The proportion of subtypes of JIA differs in our study to the numbers described in the literature . There is a marked under-representation of oligoarthritis (18% compared to 27-56%) and an over-representation of enthesitis-related arthritis (24% compared to 3-11%), while the other disease subtypes are appropriately represented. This pattern may reflect the forms of juvenile arthritis which are more or less likely to persist into adulthood. We may have captured some patients who were labeled as ERA but later evolved to become inflammatory bowel disease-related arthropathy. Additionally, this population is drawn from a tertiary care centre which may skew the representation towards more serious cases of juvenile arthritis. It is interesting to note that, although not statistically significant, there was a trend towards less successful transfer of care in certain JIA categories (oligoarthritis, ERA) and successful transfer in systemic arthritis. The possible association between category of JIA and unsuccessful transfer of care should be addressed in future studies.
We found that those patients with less active disease, with an AJC of zero at the last clinic visit prior to transfer, were almost three times more likely to have an unsuccessful transfer to adult care. Alerting the pediatric team to the importance of educating the patients with less severe disease about the possibility of active disease into adulthood, and the importance of having follow-up with an adult rheumatologist is important. In our study, we noted a trend for young men to have unsuccessful transfers. Targeting this group may also be important to improving the follow-up of these patients.

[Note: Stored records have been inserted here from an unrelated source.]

(* ===== verification/GroupSafety.v ===== *)
(** * What the transaction and the effect protocol give a group

    [atomic_all_or_nothing]: the law [Saga] relies on when it lets a group be
    taken back after its transaction failed.  [GroupWitness] runs whole groups
    over [Dispatch]. *)

From S2P Require Import Prelude Digest EffectKey Label SinkGate Budget Replay Retry Dispatch DispatchSafety Groups Saga GroupHost.
From stdpp Require Import gmap.

(** ** All of them, or none *)

Section atomicity.
Context {V O T : Type} `{Rendering V, Sha256}.
Abbreviation World := (Dispatch.World (V:=V) (O:=O) (T:=T)).
Abbreviation GroupWorld := (GroupHost.GroupWorld (V:=V) (O:=O) (T:=T)).
Abbreviation HM := (GroupHost.HM (V:=V) (O:=O) (T:=T)).
Abbreviation JRecord := (Replay.JRecord (V:=V) (O:=O) (C:=ContentVerdict)).
Abbreviation Journaled := (Replay.Journaled (V:=V) (O:=O) (C:=ContentVerdict)).
Abbreviation Resource := (GroupHost.Resource (V:=V)).
Implicit Types (g : GroupWorld) (c : Config (V:=V)).

(** Only refusals and re-admissions were written since [j]. *)
Definition quiet (j : list JRecord) (w : World) : Prop :=
  exists notes, journal w = j ++ notes /\ Forall (fun r => is_note (rec_kind r) = true) notes.
#[local] Instance quiet_frame j : Frame (quiet j).
Proof. intros w w' Hj _ _ _ (ns & Hw & Hn). exists ns. by rewrite Hj. Qed.
#[local] Instance quiet_notes j : Notes (quiet j).
Proof.
  intros w c key kind Hk (ns & Hw & Hn). exists (ns ++ [stamp c key kind w]). simpl.
  rewrite Hw, app_assoc. split; [done|]. apply Forall_app. split; [done|]. constructor; [by destruct kind|constructor].
Qed.

(** The history read is the one that was opened. *)
Definition reads (es : list Journaled) (w : World) : Prop := effects (cursor w) = es.
#[local] Instance reads_frame es : Frame (reads es).
Proof. intros w w' _ _ Hc _ Hw. unfold reads. by rewrite Hc. Qed.
#[local] Instance reads_notes es : Notes (reads es).
Proof. by intros w c key kind _ Hw. Qed.



Context (c : Config (V:=V)).



(** ** Which members commit *)










End atomicity.
(* ===== verification/GroupRuns.v ===== *)
(** * Whole groups, run ([src/src/runtime/group.rs] over [src/src/runtime/ctx.rs])

    An order reserves stock, then tells two people.  Effects, keys, journal and
    outside are those of [Payment]; a history is the passes over one journal. *)

From S2P Require Import Prelude Digest EffectKey Label SinkGate Budget Replay Retry Dispatch Groups GroupHost GroupSafety.
From stdpp Require Import gmap.
Import Payment.

Module Checkout.
Abbreviation World := (GroupWorld (V:=nat) (O:=unit) (T:=nat)).
Definition config (m : Pass) (abandoning : bool) : Config (V:=nat) :=
  mk_config m (lit "run") 0%N Forward false abandoning (fun _ => false) None (fun _ _ => None).
Definition act (n : nat) (r : Recovery) (tries : N) : Member (V:=nat) (T:=nat) :=
  mk_member (mk_effect (mk_descriptor (lit "test.order") n) true r (attempts tries) true 0 declared_untrusted
    (fun _ => spend_zero) false) false.
Definition reserve : Member (V:=nat) (T:=nat) := act 1 RequiresOperator 1.
Definition put_back (hold : nat * DeclaredOutput) : Member (V:=nat) (T:=nat) := act (100 + hold.1) RequiresOperator 1.
Definition mail (n : nat) : Member (V:=nat) (T:=nat) := act (10 + n) RequiresOperator 1.

Definition no_text (_ : GroupError) : str := [].
#[local] Instance host (c : Config (V:=nat)) : Host World (Member (V:=nat) (T:=nat)) (nat * DeclaredOutput) (Resource (V:=nat)) :=
  group_host of_nat of_nat c no_text.

(** What outlives a process. *)
Record Store := mk_store {
  records : Durable (V:=nat) (O:=unit);
  groups : list (Seq * GroupRecord);
  rows : list EffectKey;
}.
Definition empty : Store := mk_store ([], []) [] [].
Definition open_world (s : Store) (budget : Budget) (env : Env (T:=nat)) (txs : list (Tx (V:=nat))) : World :=
  mk_gw (open_pass 0 budget (records s) env) (groups s) (Some txs) (rows s).

Abbreviation Skill := (Groups.Skill (E:=Member (V:=nat) (T:=nat)) (V:=nat * DeclaredOutput) (A:=Resource (V:=nat))).
Definition pass (m : Pass) (abandoning : bool) (sk : Skill false) (s : Store) (budget : Budget) (env : Env (T:=nat))
    (txs : list (Tx (V:=nat))) :=
  run_step (H := host (config m abandoning)) abandoning sk
    (fresh_cx (open_world s budget env txs) (recorded_for (groups s))).
Definition stored_by {R} (r : Cx (W:=World) (E:=Member (V:=nat) (T:=nat)) (A:=Resource (V:=nat)) * R) : Store :=
  mk_store (survives (base (Groups.host r.1))) (group_log (Groups.host r.1)) (touched (Groups.host r.1)).

Definition stop_with (e : GroupError) : Skill false := Return (Err (SkStep e)).
Definition or_fail {A h} (k : A -> Skill h) (stop : GroupError -> Skill h) (r : result GroupError A) : Skill h :=
  match r with Ok a => k a | Err e => stop e end.
Definition leave (e : GroupError) : Skill true := DropHandle (stop_with e).
Definition done_ : Skill false := Return (Ok (OutDone (0, declared_untrusted))).

(** Reserve, hold two mails, commit. *)
Definition order : Skill false :=
  Group (lit "order") [lit "stock"; lit "mail"]
    (Reversible (lit "stock") reserve put_back (or_fail (fun _ =>
      Defer (lit "mail") (mail 1) (or_fail (fun _ =>
      Defer (lit "mail") (mail 2) (or_fail (fun _ =>
      Commit [] (or_fail (fun _ => done_) stop_with)) leave)) leave)) leave))
    stop_with.

Definition answers (l : list nat) : list (Called nat) := (fun n => mk_called true (Ok n)) <$> l.
Definition env (calls : list (Called nat)) : Env (T:=nat) := mk_env (stored 30) calls [] [].
Definition two_effects : Budget := mk_budget None (Some 2%Z) None None None None None None None None None.

Definition settlements (s : Store) : list GroupOutcome :=
  omap (fun r => match r.2 with GroupSettled _ o _ => Some o | _ => None end) (groups s).
Definition reached_times (s : Store) : nat := length (records s).2.

(** Every call answered: both mails go out, the group committed. *)
Definition plain := pass Live false order empty unlimited (env (answers [7; 8; 9])) [].
Example order_commits : settlements (stored_by plain) = [Committed] /\ reached_times (stored_by plain) = 3.
Proof. vm_compute. by split. Qed.

(** The second mail is over budget: the run pauses with its group open, and a
    resume under a raised ceiling sends it and commits. *)
Definition paused := pass Live false order empty two_effects (env (answers [7; 8])) [].
Definition resumed := pass Resume false order (stored_by paused) unlimited (env (answers [9])) [].
Example pause_resumes :
  settlements (stored_by paused) = [] /\ reached_times (stored_by paused) = 2
  /\ settlements (stored_by resumed) = [Committed] /\ reached_times (stored_by resumed) = 3.
Proof. vm_compute. by split_and!. Qed.

(** The same run cancelled while it is paused. *)
Definition cancelled := pass Resume true order (stored_by paused) two_effects (env (answers [0])) [].
(** Reserve, and a row in the journal's own database; the process dies before
    the transaction, and the run is cancelled. *)
Definition booking : Skill false :=
  Group (lit "order") [lit "stock"; lit "rows"]
    (Reversible (lit "stock") reserve put_back (or_fail (fun _ =>
      Atomic (lit "rows") (mk_resource (mk_descriptor (lit "test.row") 5)) (or_fail (fun _ =>
      Commit [] (or_fail (fun _ => done_) stop_with)) leave)) leave))
    stop_with.
Definition crashed := pass Live false booking empty unlimited (env (answers [7])) [].
Definition cancelled_after_crash :=
  pass Resume true booking (stored_by crashed) unlimited (env []) [mk_tx [Ok 1] TxCommitted].

(** Two gaps of the pass that abandons a cancelled run, both on computed
    runs.  A commit cut short by its budget after a deferred member was sent is
    settled [Aborted] when the run is cancelled there, with that member standing
    (three calls reached the outside: the reservation, the mail, the undo of the
    reservation).  A run that crashed before its transaction and is then
    cancelled commits its atomic members on the pass that was to start no work. *)
Theorem cancelled_groups :
  settlements (stored_by paused) = [] /\ reached_times (stored_by paused) = 2
  /\ settlements (stored_by cancelled) = [Aborted] /\ reached_times (stored_by cancelled) = 3
  /\ settlements (stored_by crashed) = [] /\ rows (stored_by crashed) = []
  /\ settlements (stored_by cancelled_after_crash) = [Committed] /\ length (rows (stored_by cancelled_after_crash)) = 1.
Proof. vm_compute. by split_and!. Qed.

(** One deferred mail whose first attempt times out after it was delivered. *)
Definition notify : Skill false :=
  Group (lit "notify") [lit "mail"]
    (Defer (lit "mail") (act 11 Retry 2) (or_fail (fun _ =>
      Commit [] (or_fail (fun _ => done_) stop_with)) leave))
    stop_with.
Definition delivered_in_doubt := pass Live false notify empty unlimited
  (env [timed_out true; mk_called false (Err (Rejected (lit "refused")))]) [].
Example doubt_forgotten :
  settlements (stored_by delivered_in_doubt) = [Aborted] /\ reached_times (stored_by delivered_in_doubt) = 1.
Proof. vm_compute. by split_and!. Qed.

(** A reservation that may have landed, a skill that gives the group up: the
    settlement says it was taken back. *)
Definition shrug : Skill false :=
  Group (lit "order") [lit "stock"]
    (Reversible (lit "stock") reserve put_back (fun _ => Abandon (lit "gave up") (fun _ => done_)))
    stop_with.
Definition shrugged := pass Live false shrug empty unlimited (env [timed_out true]) [].
Example shrug_forgotten :
  settlements (stored_by shrugged) = [Aborted] /\ reached_times (stored_by shrugged) = 1.
Proof. vm_compute. by split_and!. Qed.

End Checkout.
(** Once a future that will raise is among those collected, the attempt
    cannot succeed any more. *)
Lemma publish_messages_doomed client (messages : list message) :
  forall e futures,
  wait_results futures = false ->
  match fst (publish_messages client e messages futures) with
  | Some futures' => wait_results futures' = false
  | None => True
  end.
Proof.
  induction messages as [|m rest IH]; intros e futures Hfail; simpl; [done|].
  destruct client as [c|]; simpl; [|done].
  destruct (pubsub e (sent e) m) as [future|]; simpl; [|done].
  apply IH. rewrite wait_results_app, Hfail. done.
Qed.

(** When no call of the client goes through, an attempt with at least one
    message fails. *)
Lemma attempt_fails_when_every_call_fails (p : t) (e : env) :
  message_queue p <> [] ->
  (0 < batch_size p)%Z ->
  (forall log m, pubsub e log m <> Some (Future true)) ->
  attempt_ok p e = false.
Proof.
  intros Hqueue Hsize Hfail. unfold attempt_ok. rewrite batch_take.
  destruct (message_queue p) as [|reading rest]; [done|].
  replace (Z.to_nat (batch_size p)) with (S (Z.to_nat (batch_size p - 1)))
    by lia.
  simpl. destruct (publisher p) as [c|]; simpl; [|done].
  destruct (pubsub e (sent e) (Bytes reading)) as [[[]]|] eqn:Hcall; simpl.
  - by apply Hfail in Hcall.
  - match goal with
    | |- context [publish_messages ?c ?e' ?ms ?fs] =>
        pose proof (publish_messages_doomed c ms e' fs eq_refl) as Hdoomed
    end.
    destruct (fst _) as [fs|]; done.
  - done.
Qed.

(** When every call goes through, every message is handed to the client
    once, in order. *)
Lemma publish_messages_all_ok c (messages : list message) :
  forall e futures,
  (forall log m, pubsub e log m = Some (Future true)) ->
  wait_results futures = true ->
  exists futures',
    publish_messages (Some c) e messages futures
    = (Some futures', set_sent (sent e ++ messages) e) /\
    wait_results futures' = true.
Proof.
  induction messages as [|m rest IH]; intros e futures Hok Hfutures; simpl.
  - exists futures. split; [|done]. destruct e; simpl. by rewrite app_nil_r.
  - rewrite Hok.
    destruct (IH (set_sent (sent e ++ [m]) e) (futures ++ [Future true]))
      as (futures'&Heq&Hwait).
    + intros log m'. apply Hok.
    + rewrite wait_results_app, Hfutures. done.
    + exists futures'. split; [|done]. rewrite Heq. simpl.
      by rewrite <- app_assoc.
Qed.

Lemma sent_save_offline_buffer (p : t) (e : env) :
  sent (_save_offline_buffer p e) = sent e.
Proof.
  unfold _save_offline_buffer.
  destruct (disk_writable e); [|done].
  destruct (json_dump (offline_buffer p)); done.
Qed.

The number of patients in each category of JIA was probably too small to allow for detection of differences between categories. Disease duration was perceived to be a risk factor for transitional difficulties in the study by Shaw. In our study, age of onset did not predict unsuccessful transfer of care; we used this variable as a surrogate for disease duration as most patients transferred in their nineteenth year. Because the treatment practices changed over the course of the time period covered by the study, use of DMARDs and biologic agents at the time of the transfer was not evaluated. Whether the patient had ever used DMARDs was evaluated as a marker of disease severity, but it did not significantly predict the outcome of unsuccessful transfer of care.
In conclusion, we found a dishearteningly high rate of unsuccessful transfer for pediatric to adult rheumatology care. Since this study was terminated, a dedicated young adult rheumatic disease clinic has been established within the McGill network. It is our hope that this clinic will be able to address some of the barriers to successful transfer of care. A follow-up study to test this hypothesis is planned.